Perhaps the most important item among the equipment used by wildland firefighters, water is absolutely key to the profession. Wildland firefighters walk tremendous distances in the blazing heat. If they do not have a plenty of water in their backpacks to keep them going, they will quickly give in to dehydration.

Water is not the only liquid wildland firefighters drink. Some also benefit from sports drinks like Gatorade or Vitamin Water. Water is almost always the preferred option but any way a wildland firefighter can improve their hydration levels is a positive step forward.

Headlamps

Wildland firefighters can expect to work up to 16-hour shifts. They must always be prepared to navigate their surroundings in the dead of night. This is affectionately referred to as “night ops.” One of the most valuable equipment pieces used by a wildland firefighter is a headlamp.

Usually running on AA batteries, headlamps should allow firefighters to see the tops of 100-foot trees even in pitch darkness. Under large trees in the middle of the woods, firefighters may be exposed to total darkness. People who live in cities and suburbs may rarely, if ever, experience a perspective where you cannot see your hands in front of you. Firefighters can be forced to work long hours in those exact conditions.

GPS

It is important for wildland firefighters to always know the exact location of their team and the fire. Getting separated and lost from the group is a fatal mistake. To that end, wildland firefighters often work with GPS devices to help them keep their bearings in hostile, confusing forest areas.

While there are phone applications firefighters can leverage, and many of them do exactly that, it is also a good practice to rely on GPS devices to navigate the pandemonium of wildland fire battling. For the greatest results, wildland firefighters often use both methods.

Wind Meters

When containing a fire, wildland firefighters need to keep a careful eye on the relative humidity, temperature, and wind speed of the area. All these factors have an impact on the speed and spread of a wildland fire. Ignoring subtle changes in the weather could be the difference between a completed task and life-threatening situation.

Using a wind meter, wildland firefighters can assess the wind speed, air temperature, and water temperature. Backed by that knowledge, wildland firefighters can make important decisions on how to approach a difficult, dangerous firefighting situation.

Pocket Knives

Even though firefighters often have chainsaws to help them clear the brush, there are still small branches that must be snagged so that the crew can walk a path. Pocket knives give wildland firefighters the ability to make small, precise alterations to their surroundings.

Pocket knives and multi-tools serve multiple uses and great care should be taken to keep them sharp and in good working order.

Portable Water Tanks

A portable water tank is a collapsible tank that can be brought across different areas without much difficulty and once set up, is filled with water. They are durable, lightweight, and easy to set up wherever the job may be. Usually, the tanks are deployed near a supply engine.

Axes

Last but certainly not least, axes are one of the most important hand tools used by wildland firefighters.
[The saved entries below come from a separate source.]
(* ===== verification/Emds.v ===== *)
(** * Emergency data storage: emds.c of subsys/emds

    Entries of the application, given at build time or added at run time, are
    written to flash when a loss of power is noticed, and read back after the
    restart. *)

From stdpp Require Import prelude list.
From Stdlib Require Import ZArith Lia.
From S2P Require Import Prelude EmdsFlash EmdsFlashSpec.

Open Scope Z_scope.

(** The partition of the storage and the settings of the build. *)
Class Partition := {
  flash_area_open : Z;
  flash_area_get_sectors : Z * Z;       (* return value, size of the first sector *)
  fa_size : Z;
  fa_off : Z;
  fa_dev : bool;
  CONFIG_EMDS_SECTOR_COUNT : Z;
  CONFIG_EMDS_FLASH_TIME_BASE_OVERHEAD_US : Z;
  CONFIG_EMDS_FLASH_TIME_WRITE_ONE_WORD_US : Z;
  CONFIG_EMDS_FLASH_TIME_ENTRY_OVERHEAD_US : Z
}.

(** The data of an entry is the memory its pointer leads to. *)
Record emds_entry := { entry_id : Z; entry_data : list Z; entry_len : Z }.
Definition set_data (e : emds_entry) (data : list Z) : emds_entry :=
  {| entry_id := entry_id e; entry_data := data; entry_len := entry_len e |}.

(** The static variables, the entries of the linker section, the flash, and how
    often the callback of the application was called. *)
Record emds := {
  emds_ready : bool;
  emds_initialized : bool;
  emds_dynamic_entries : list emds_entry;
  emds_static_entries : list emds_entry;
  emds_flash : emds_fs;
  emds_dev : nvm;
  app_store_cb : bool;
  store_cb_calls : nat
}.
Definition set_storage (s : emds) (f : emds_fs) (d : nvm) : emds :=
  {| emds_ready := emds_ready s; emds_initialized := emds_initialized s;
     emds_dynamic_entries := emds_dynamic_entries s; emds_static_entries := emds_static_entries s;
     emds_flash := f; emds_dev := d; app_store_cb := app_store_cb s; store_cb_calls := store_cb_calls s |}.
Definition set_ready (s : emds) (b : bool) : emds :=
  {| emds_ready := b; emds_initialized := emds_initialized s;
     emds_dynamic_entries := emds_dynamic_entries s; emds_static_entries := emds_static_entries s;
     emds_flash := emds_flash s; emds_dev := emds_dev s; app_store_cb := app_store_cb s;
     store_cb_calls := store_cb_calls s |}.
Definition set_entries (s : emds) (dyn stat : list emds_entry) : emds :=
  {| emds_ready := emds_ready s; emds_initialized := emds_initialized s;
     emds_dynamic_entries := dyn; emds_static_entries := stat;
     emds_flash := emds_flash s; emds_dev := emds_dev s; app_store_cb := app_store_cb s;
     store_cb_calls := store_cb_calls s |}.
Definition set_initialized (s : emds) (cb : bool) : emds :=
  {| emds_ready := emds_ready s; emds_initialized := true;
     emds_dynamic_entries := []; emds_static_entries := emds_static_entries s;
     emds_flash := emds_flash s; emds_dev := emds_dev s; app_store_cb := cb;
     store_cb_calls := store_cb_calls s |}.
Definition call_store_cb (s : emds) : emds :=
  if app_store_cb s then
    {| emds_ready := emds_ready s; emds_initialized := emds_initialized s;
       emds_dynamic_entries := emds_dynamic_entries s; emds_static_entries := emds_static_entries s;
       emds_flash := emds_flash s; emds_dev := emds_dev s; app_store_cb := app_store_cb s;
       store_cb_calls := S (store_cb_calls s) |}
  else s.

(** On unsigned integers of 32 bits. *)
Definition DIV_ROUND_UP (n d : Z) : Z := u32 (n + d - 1) / d.
Definition UINT16_MAX : Z := 65535.

Section Emds.
Context `{FlashDev, Partition}.

Fixpoint sector_loop (fuel : nat) (emds_sector_size emds_storage_size cnt : Z) : res Z :=
  if cnt <? CONFIG_EMDS_SECTOR_COUNT then
    match fuel with
    | O => NoFuel
    | S fuel =>
      let emds_storage_size := u32 (emds_storage_size + emds_sector_size) in
      if fa_size <? emds_storage_size then Ok cnt
      else sector_loop fuel emds_sector_size emds_storage_size (u16 (cnt + 1))
    end
  else Ok cnt.

(** The file system of the partition; [k_panic] does not return. *)
Definition emds_fs_init (f : emds_fs) (d : nvm) : res (emds_fs * Z) :=
  let rc := flash_area_open in
  if negb (rc =? 0) then Ok (f, rc) else
  let '(rc, fs_size) := flash_area_get_sectors in
  if rc =? - errno_num ENODEV then Ok (f, rc)
  else if negb (rc =? 0) && negb (rc =? - errno_num ENOMEM) then Fault
  else
    let emds_sector_size := fs_size in
    if UINT16_MAX <? emds_sector_size then Ok (f, - errno_num EDOM) else
    let* cnt := sector_loop (Z.to_nat CONFIG_EMDS_SECTOR_COUNT) emds_sector_size 0 0 in
    emds_flash_init {| offset := fa_off; ate_wra := ate_wra f; ate_size := ate_size f;
      data_wra_offset := data_wra_offset f; sector_size := emds_sector_size; sector_cnt := cnt;
      is_initialized := is_initialized f; is_prepeared := is_prepeared f; flash_dev := fa_dev;
      flash_params := flash_params f; force_erase := force_erase f |} d.

(** One round of the loop over the entries: the size, and the entries counted. *)
Definition entries_size_step (f : emds_fs) (st : Z * Z) (ch : emds_entry) : Z * Z :=
  let size := u32 (st.1 + DIV_ROUND_UP (entry_len ch) write_block_size * write_block_size) in
  let size := u32 (size + DIV_ROUND_UP (ate_size f) write_block_size * write_block_size) in
  (size, st.2 + 1).

(** The size and the value returned. The parameters of the flash are read
    through a pointer. *)
Definition emds_entries_size (s : emds) : res (Z * Z) :=
  if negb (flash_params (emds_flash s)) then Fault else
  let st := foldl (entries_size_step (emds_flash s)) (0, 0) (emds_static_entries s) in
  Ok (foldl (entries_size_step (emds_flash s)) st (emds_dynamic_entries s)).

Definition emds_init (s : emds) (cb : bool) : res (emds * Z) :=
  if emds_initialized s then Ok (s, - errno_num EALREADY) else
  let* '(f, rc) := emds_fs_init (emds_flash s) (emds_dev s) in
  let s := set_storage s f (emds_dev s) in
  if negb (rc =? 0) then Ok (s, rc) else Ok (set_initialized s cb, 0).

Definition emds_entry_add (s : emds) (entry : emds_entry) : emds * Z :=
  if negb (emds_initialized s) then (s, - errno_num ECANCELED)
  else if existsb (fun ch => entry_id ch =? entry_id entry) (emds_dynamic_entries s)
  then (s, - errno_num EINVAL)
  else (set_ready (set_entries s (emds_dynamic_entries s ++ [entry]) (emds_static_entries s)) false, 0).

Fixpoint store_entries (f : emds_fs) (d : nvm) (es : list emds_entry) : res (emds_fs * nvm) :=
  match es with
  | [] => Ok (f, d)
  | ch :: es =>
    let* '(f, d, _) := emds_flash_write f d (entry_id ch) (entry_data ch) (entry_len ch) in
    store_entries f d es
  end.

Definition emds_store (s : emds) : res (emds * Z) :=
  if negb (emds_ready s) then Ok (s, - errno_num ECANCELED) else
  let* '(f, d) := store_entries (emds_flash s) (emds_dev s) (emds_static_entries s) in
  let* '(f, d) := store_entries f d (emds_dynamic_entries s) in
  Ok (call_store_cb (set_ready (set_storage s f d) false), 0).

Fixpoint load_entries (f : emds_fs) (m : list Z) (es : list emds_entry) : res (list emds_entry) :=
  match es with
  | [] => Ok []
  | ch :: es =>
    let* '(data, _) := emds_flash_read f m (entry_id ch) (entry_data ch) (entry_len ch) in
    let* es := load_entries f m es in
    Ok (set_data ch data :: es)
  end.

Definition emds_load (s : emds) : res (emds * Z) :=
  if negb (emds_initialized s) then Ok (s, - errno_num ECANCELED) else
  let* dyn := load_entries (emds_flash s) (cells (emds_dev s)) (emds_dynamic_entries s) in
  let* stat := load_entries (emds_flash s) (cells (emds_dev s)) (emds_static_entries s) in
  Ok (set_entries s dyn stat, 0).

Definition emds_clear (s : emds) : res (emds * Z) :=
  if negb (emds_initialized s) then Ok (s, - errno_num ECANCELED) else
  let* '(f, d, rc) := emds_flash_clear (emds_flash s) (emds_dev s) in
  Ok (set_storage s f d, rc).

(** The size is converted to a signed integer. *)
Definition emds_prepare (s : emds) : res (emds * Z) :=
  if negb (emds_initialized s) then Ok (s, - errno_num ECANCELED) else
  let* '(size, _) := emds_entries_size s in
  let* '(f, d, rc) := emds_flash_prepare (emds_flash s) (emds_dev s) (sint 32 size) in
  let s := set_storage s f d in
  if negb (rc =? 0) then Ok (s, rc) else Ok (set_ready s true, 0).

Definition store_time_step (f : emds_fs) (store_time_us : Z) (ch : emds_entry) : Z :=
  u32 (store_time_us +
    (DIV_ROUND_UP (entry_len ch) write_block_size * CONFIG_EMDS_FLASH_TIME_WRITE_ONE_WORD_US +
     DIV_ROUND_UP (ate_size f) write_block_size * CONFIG_EMDS_FLASH_TIME_WRITE_ONE_WORD_US +
     CONFIG_EMDS_FLASH_TIME_ENTRY_OVERHEAD_US)).

Definition emds_store_time_get (s : emds) : res Z :=
  if negb (flash_params (emds_flash s)) then Fault else
  let time := foldl (store_time_step (emds_flash s)) CONFIG_EMDS_FLASH_TIME_BASE_OVERHEAD_US
    (emds_static_entries s) in
  Ok (foldl (store_time_step (emds_flash s)) time (emds_dynamic_entries s)).

Definition emds_store_size_get (s : emds) : res Z :=
  let* '(store_size, _) := emds_entries_size s in Ok store_size.

Definition emds_is_ready (s : emds) : bool := emds_ready s.

End Emds.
Axes are typically used during mop-up operations or when firefighters cut a fire line. Alternatively, they can be used to chop logs, chop stumps, and drive wedges.

In wildland firefighting, firefighters sometimes use either double-bit axes or single-bit axes. The difference is that single-bit axes have a cutting edge on one side and a striking surface on the other. However, double-bit axes have cutting edges on both sides.

The most common axe is a modified pick-axe called a Pulaski. This tool has a digging end but retains the cutting head on the opposite end. You’ll find these tools leading the way when constructing fire line.

Conclusion

There are few professions more heroic and exciting than wildland firefighting. Now that you have read this list of their primary tools, perhaps you have a greater appreciation and interest in what they do. Maybe you should take up the career yourself?